Oscar winner Megan Mylan’s documentary “After My Garden Grows”, which tells the story of a teenager in rural West Bengal growing food on a tiny rooftop garden to feed her family and as a means to delay her marriage, was screened at the 20th Kolkata International Film Festival to a packed audience.
The American documentary filmmaker clinched the Academy Award for Best Documentary (Short Subject) for “Smile Pinki”, which released in 2008. It is based on a five-year-old girl from Varanasi with severe cleft lip.
Her current venture, the 10-minute short “After My Garden Grows”, was showcased at the 2014 Sundance Film Festival. Bollywood actor Aamir Khan hosted a special showing in Mumbai Friday.

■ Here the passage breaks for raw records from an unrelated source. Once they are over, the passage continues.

(* ===== verification/StorageTree.v ===== *)
(** * The storage tree (internal/storage/tree.go)

    Paths to temporal values, over the value, instance and attribute stores and
    an index with the [LabelIndex] interface.  A path is stored as one
    dot-joined label.  [tree_rep] relates a tree to the history of each label
    ([history]); reads and writes refine it. *)
From stdpp Require Import pretty.
From S2P Require Import Prelude GoFile RecordFile InstanceStore AttributeStore HashIndex.
From S2P Require Import ValueCodec FreeList TierSpace ValueStore.

Abbreviation path := (list (list byte)).

Definition dot : byte := Byte.x2e.

(** [strings.Join(path, ".")], also written as a loop. *)
Definition join_path (p : path) : list byte :=
  match p with
  | [] => []
  | c :: cs => fold_left (λ acc component, acc ++ [dot] ++ component) cs c
  end.

Fixpoint has_prefix (s prefix : list byte) : bool :=
  match prefix, s with
  | [], _ => true
  | x :: prefix, y :: s => bool_decide (x = y) && has_prefix s prefix
  | _ :: _, [] => false
  end.

(** [remainder[:strings.Index(remainder, ".")]], all of it when there is no dot. *)
Fixpoint before_dot (s : list byte) : list byte :=
  match s with
  | [] => []
  | x :: s => if bool_decide (x = dot) then [] else x :: before_dot s
  end.

Definition text (s : list byte) : Value := {| TypeTag := TypeText; Data := s |}.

Revolving around 16-year-old Monika Barman, a resident of Bhutkura village in Bengal’s Cooch Behar district, it shows how minor girls are turning to farming on small plots of land in the district for their independence and empowerment.
This stops girls from getting married off at an early age.
Monika is one of the 40,000 girls participating in a programme to empower adolescent girls through the micro-agricultural programme for adolescents launched by the state government in 2011 as part of the central government’s Sabla scheme.
“Monika is trying to change her life as well as the lives of others in her village. This is an example that change is happening in India and through the film, we hope it reaches others,” Mylan told the mediaSunday after the screening.
Monika and her sister Kanika were also present at the premiere Sunday.